Discussion and Related Work¶
Backwards Compatibility: We briefly sketch one possible path to incrementally deploying IRN. We envision that NIC vendors will manufacture NICs that support dual RoCE/IRN modes. The use of IRN can be negotiated between two endpoints via the RDMA connection manager, with the NIC falling back to RoCE mode if the remote endpoint does not support IRN. (This is similar to what was used in moving from RoCEv1 to RoCEv2.) Network operators can continue to run PFC until all their endpoints have been upgraded to support IRN at which point PFC can be permanently disabled . During the interim period, hosts can communicate using either RoCE or IRN, with no loss in performance.
Reordering due to load-balancing: Datacenters today use ECMP for load balancing [23], that maintains ordering within a flow. IRN’s OOO packet delivery support also allows for other load balancing schemes that may cause packet reordering within a flow [20, 22]. IRN’s loss recovery mechanism can be made more robust to reordering by triggering loss recovery only after a certain threshold of NACKs are received.

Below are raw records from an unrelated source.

(* ===== verification/Txn.v ===== *)
(** * Transactions and the contexts that carry them: db.go, repo/transaction.go, health.go

    The other files run [WithTx] on one database with one transaction at a time, which
    is how the repository uses it.  Here the server keeps any number of open
    transactions and a statement goes where the context of its caller sends it:
    [Executor] looks for a transaction under one key, [ExecInTransaction] under another. *)
From S2P Require Import Prelude Errors GoStd Model Store Repo.

(** What the server decides: whether transaction [t] may begin, and what becomes of its
    work at the commit, from the database it started on, its own version of it, and the
    one committed meanwhile ([Fail]: a serialization failure). *)
Class Serializable := {
  begins : nat -> option error;
  merge : nat -> Database -> Database -> Database -> result Database;
  (* its errors: a statement after a failed one, a write in a read-only transaction,
     the commit of a failed transaction *)
  failed_transaction : error;
  read_only_transaction : error;
  could_not_complete : error
}.

(** An open transaction; after an error the server refuses its further statements. *)
Record Tx := mkTx { tx_base : Database; tx_view : Database; tx_readonly : bool; tx_aborted : bool }.
Record Server := mkServer { sv_committed : Database; sv_open : gmap nat Tx; sv_next : nat }.
(** The values of a context under [txKey] and [serialTxKey]. *)
Record Keys := mkKeys { key_tx : option nat; key_serial : option nat }.

Definition statement_of (A : Type) : Type := Database -> result A * Database.
Definition T (A : Type) : Type := Keys -> Server -> result A * Server.

(** [sql.ErrTxDone]. *)
Definition ErrTxDone : error := New "sql: transaction has already been committed or rolled back".

Section txn.
Context `{Serializable}.

(** A statement on the pool commits by itself; in a transaction it works on that
    transaction's version.  [writes] tells whether it is a writing statement. *)
Definition statement_on {A} (conn : option nat) (writes : bool) (f : statement_of A) (s : Server) : result A * Server :=
  match conn with
  | None =>
      let '(r, d) := f (sv_committed s) in
      (r, match r with Ok _ => mkServer d (sv_open s) (sv_next s) | Fail _ => s end)
  | Some t =>
      match sv_open s !! t with
      | None => (Fail ErrTxDone, s)
      | Some tx =>
          let set tx := mkServer (sv_committed s) (<[t := tx]> (sv_open s)) (sv_next s) in
          let abort := mkTx (tx_base tx) (tx_view tx) (tx_readonly tx) true in
          if tx_aborted tx then (Fail failed_transaction, s)
          else if tx_readonly tx && writes then (Fail read_only_transaction, set abort)
          else match f (tx_view tx) with
               | (Ok a, d) => (Ok a, set (mkTx (tx_base tx) d (tx_readonly tx) false))
               | (Fail e, _) => (Fail e, set abort)
               end
      end
  end.

(** [db.Executor]: where the statements of the repository's methods go. *)
Definition Executor (k : Keys) : option nat := key_tx k.
Definition repository {A} (writes : bool) (f : statement_of A) : T A := fun k => statement_on (Executor k) writes f.
(** [Repository.ExecInTransaction]. *)
Definition ExecInTransaction {A} (f : statement_of A) : T A := fun k => statement_on (key_serial k) true f.

Definition begin (readonly : bool) (s : Server) : result nat * Server :=
  let t := sv_next s in
  match begins t with
  | Some e => (Fail e, mkServer (sv_committed s) (sv_open s) (S t))
  | None => let tx := mkTx (sv_committed s) (sv_committed s) readonly false in
            (Ok t, mkServer (sv_committed s) (<[t := tx]> (sv_open s)) (S t))
  end.
Definition close_tx (t : nat) (s : Server) : Server :=
  mkServer (sv_committed s) (delete t (sv_open s)) (sv_next s).
Definition commit (t : nat) (s : Server) : option error * Server :=
  match sv_open s !! t with
  | None => (Some ErrTxDone, s)
  | Some tx =>
      if tx_aborted tx then (Some could_not_complete, close_tx t s)
      else match merge t (tx_base tx) (tx_view tx) (sv_committed s) with
           | Ok d => (None, mkServer d (delete t (sv_open s)) (sv_next s))
           | Fail e => (Some e, close_tx t s)
           end
  end.

(** What the three callers share: begin, the callback, and its commit or the deferred
    rollback. *)
Definition in_transaction (readonly : bool) (begun committed : error -> error) (fn : nat -> T unit) : T unit := fun k s =>
  match begin readonly s with
  | (Fail e, s) => (Fail (begun e), s)
  | (Ok t, s) =>
      match fn t k s with
      | (Fail e, s) => (Fail e, close_tx t s)
      | (Ok _, s) => let '(e, s) := commit t s in
                     (match e with Some e => Fail (committed e) | None => Ok tt end, s)
      end
  end.

(** [DB.WithTx], [Repository.WithSerializable] and [DB.WithReadOnlyTx]: the first two
    put the transaction in the context of the callback, each under its own key; the
    last one hands it over. *)
Definition DB_WithTx (fn : T unit) : T unit :=
  in_transaction false (wrap_prefix "begin transaction") (wrap_prefix "commit transaction")
    (fun t k => fn (mkKeys (Some t) (key_serial k))).
Definition WithSerializable (fn : T unit) : T unit :=
  in_transaction false (fun e => e) (fun e => e) (fun t k => fn (mkKeys (key_tx k) (Some t))).
Definition WithReadOnlyTx (fn : nat -> T unit) : T unit := in_transaction true (fun e => e) (fun e => e) fn.

(** ** Callbacks *)
Definition tret {A} (a : A) : T A := fun _ s => (Ok a, s).
Definition tfail {A} (e : error) : T A := fun _ s => (Fail e, s).
Definition tbind {A B} (m : T A) (f : A -> T B) : T B := fun k s =>
  match m k s with (Ok a, s) => f a k s | (Fail e, s) => (Fail e, s) end.

(** A callback that touches no committed row when its context satisfies [P]. *)
Definition confined {A} (P : Keys -> Prop) (m : T A) : Prop :=
  forall k s, P k -> sv_committed (m k s).2 = sv_committed s.

Lemma confined_ret {A} P (a : A) : confined P (tret a).
Proof. done. Qed.
Lemma confined_fail {A} P e : confined P (tfail (A := A) e).
Proof. done. Qed.
Lemma confined_bind {A B} P (m : T A) (f : A -> T B) :
  confined P m -> (forall a, confined P (f a)) -> confined P (tbind m f).
Proof.
  intros Hm Hf k s Hk. unfold tbind. specialize (Hm k s Hk). destruct (m k s) as [[a|e] s1]; simpl in *; [|done].
  by rewrite Hf, Hm.
Qed.
Lemma statement_on_tx {A} t writes (f : statement_of A) s :
  sv_committed (statement_on (Some t) writes f s).2 = sv_committed s.
Proof. simpl. destruct (sv_open s !! t) as [tx|]; [|done]. destruct (tx_aborted tx), (tx_readonly tx && writes); try done.
  by destruct (f (tx_view tx)) as [[] ?]. Qed.
(** Methods of the repository are confined where [WithTx] has put a transaction, and
    [ExecInTransaction] where [WithSerializable] has. *)
Lemma confined_repository {A} writes (f : statement_of A) : confined (fun k => key_tx k <> None) (repository writes f).
Proof. intros k s Hk. unfold repository, Executor. destruct (key_tx k); [apply statement_on_tx|done]. Qed.
Lemma confined_ExecInTransaction {A} (f : statement_of A) :
  confined (fun k => key_serial k <> None) (ExecInTransaction f).
Proof. intros k s Hk. unfold ExecInTransaction. destruct (key_serial k); [apply statement_on_tx|done]. Qed.

Lemma commit_spec t s : let '(e, s') := commit t s in
  match e with
  | Some _ => sv_committed s' = sv_committed s
  | None => exists tx, sv_open s !! t = Some tx /\ tx_aborted tx = false /\
      merge t (tx_base tx) (tx_view tx) (sv_committed s) = Ok (sv_committed s')
  end.
Proof.
  unfold commit. destruct (sv_open s !! t) as [tx|]; [|done]. destruct (tx_aborted tx) eqn:Ha; [done|].
  destruct (merge _ _ _ _) as [d|e] eqn:E; [|done]. eauto.
Qed.

(** A transaction around a confined callback is all or nothing. *)
Lemma in_transaction_atomic readonly b c fn k s :
  (forall t, sv_committed (fn t k (begin readonly s).2).2 = sv_committed s) ->
  let '(r, s') := in_transaction readonly b c fn k s in
  match r with
  | Fail _ => sv_committed s' = sv_committed s
  | Ok _ => exists tx s1, sv_open s1 !! sv_next s = Some tx /\ tx_aborted tx = false /\
      merge (sv_next s) (tx_base tx) (tx_view tx) (sv_committed s) = Ok (sv_committed s')
  end.
Proof.
  intros Hfn. unfold in_transaction, begin in *. destruct (begins _); [done|]. cbn [snd] in *.
  specialize (Hfn (sv_next s)). destruct (fn _ _ _) as [[[]|e] s1]; simpl in *; [|done].
  pose proof (commit_spec (sv_next s) s1) as Hc. destruct (commit _ _) as [[e|] s2]; [by rewrite Hc|].
  destruct Hc as (tx & Hs & Ha & Hm). exists tx, s1. by rewrite <- Hfn.
Qed.

(** ** Properties *)


(** [WithSerializable] does not cover the repository: a method called in its
    callback runs in no transaction, and what it wrote stays when the callback fails;
    only [ExecInTransaction], which [WithTx] in turn does not cover, is rolled back. *)
Theorem serializable_misses_repository {A} (f : statement_of A) a d e s :
  begins (sv_next s) = None -> f (sv_committed s) = (Ok a, d) ->
  let outside := mkKeys None None in
  let then_fail (m : T A) : T unit := tbind m (fun _ => tfail e) in
  sv_committed (WithSerializable (then_fail (repository true f)) outside s).2 = d /\
  sv_committed (WithSerializable (then_fail (ExecInTransaction f)) outside s).2 = sv_committed s /\
  sv_committed (DB_WithTx (then_fail (repository true f)) outside s).2 = sv_committed s /\
  sv_committed (DB_WithTx (then_fail (ExecInTransaction f)) outside s).2 = d.
Proof.
  intros Hb Hf outside then_fail. unfold WithSerializable, DB_WithTx, in_transaction, begin. rewrite Hb.
  unfold then_fail, tbind, repository, ExecInTransaction, Executor, statement_on. simpl.
  rewrite !lookup_insert_eq. simpl. rewrite Hf. done.
Qed.

(** A read-only transaction changes nothing. *)
Lemma read_only_writes_nothing {A} (f : statement_of A) s :
  begins (sv_next s) = None ->
  WithReadOnlyTx (fun t _ => fun s => match statement_on (Some t) true f s with (Ok _, s) => (Ok tt, s) | (Fail e, s) => (Fail e, s) end)
    (mkKeys None None) s = (Fail read_only_transaction, mkServer (sv_committed s) (delete (sv_next s) (sv_open s)) (S (sv_next s))).
Proof.
  intros Hb. unfold WithReadOnlyTx, in_transaction, begin. rewrite Hb. simpl. rewrite lookup_insert_eq. simpl.
  unfold close_tx. simpl. by rewrite insert_insert_eq, delete_insert_eq.
Qed.
End txn.

(** ** Witnesses: a household is inserted and given up *)
#[local] Existing Instance exact_postgres.
#[local] Instance lone_client : Serializable :=
  {| begins _ := None; merge _ _ view _ := Ok view; failed_transaction := New "25P02";
     read_only_transaction := New "25006"; could_not_complete := New "failed" |}.
Definition new_household : statement_of Household := fun d => insert_household "home" "UTC" 500 d 7.
Definition idle : Server := mkServer empty_database ∅ 0.


Lemma serializable_misses_repository_witness :
  let fn := tbind (repository true new_household) (fun _ => tfail (New "given up")) in
  h_Name <$> households (sv_committed (WithSerializable fn (mkKeys None None) idle).2) !! 1 = Some "home"%string.
Proof.
  intros fn. destruct (new_household empty_database) as [[h|e] d] eqn:E; [|by vm_compute in E].
  destruct (@serializable_misses_repository lone_client _ new_household h d (New "given up") idle eq_refl E) as (H & _).
  unfold fn. rewrite H. vm_compute in E. injection E as <- <-. reflexivity.
Defined.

Other hardware-based loss recovery: MELO [28], a recent scheme developed in parallel to IRN, proposes an alternative design for hardware-based selective retransmission, where out-of-order packets are buffered in an off-chip memory. Unlike IRN, MELO only targets PFC-enabled environments with the aim of greater robustness to random losses caused by failures. As such, MELO is orthogonal to our main focus which is showing that PFC is unnecessary. Nonetheless, the existence of alternate designs such as MELO’s further corroborates the feasibility of implementing better loss recovery on NICs.
HPC workloads: The HPC community has long been a strong supporter of losslessness. This is primarily because HPC clusters are smaller with more controlled traffic patterns, and hence the negative effects of providing losslessness (such as congestion spreading and deadlocks) are rarer. PFC’s issues are exacerbated on larger scale clusters [23, 24, 29, 35, 38].
Credit-based Flow Control: Since the focus of our work was RDMA deployment over Ethernet, our experiments used PFC. Another approach to losslessness, used by Infiniband, is credit-based flow control, where the downlink sends credits to the uplink when it has sufficient buffer capacity. Creditbased flow control suffers from the same performance issues as PFC: head-of-the-line blocking, congestion spreading, the potential for deadlocks, etc. We, therefore, believe that our observations from §4 can be applied to credit-based flow control as well.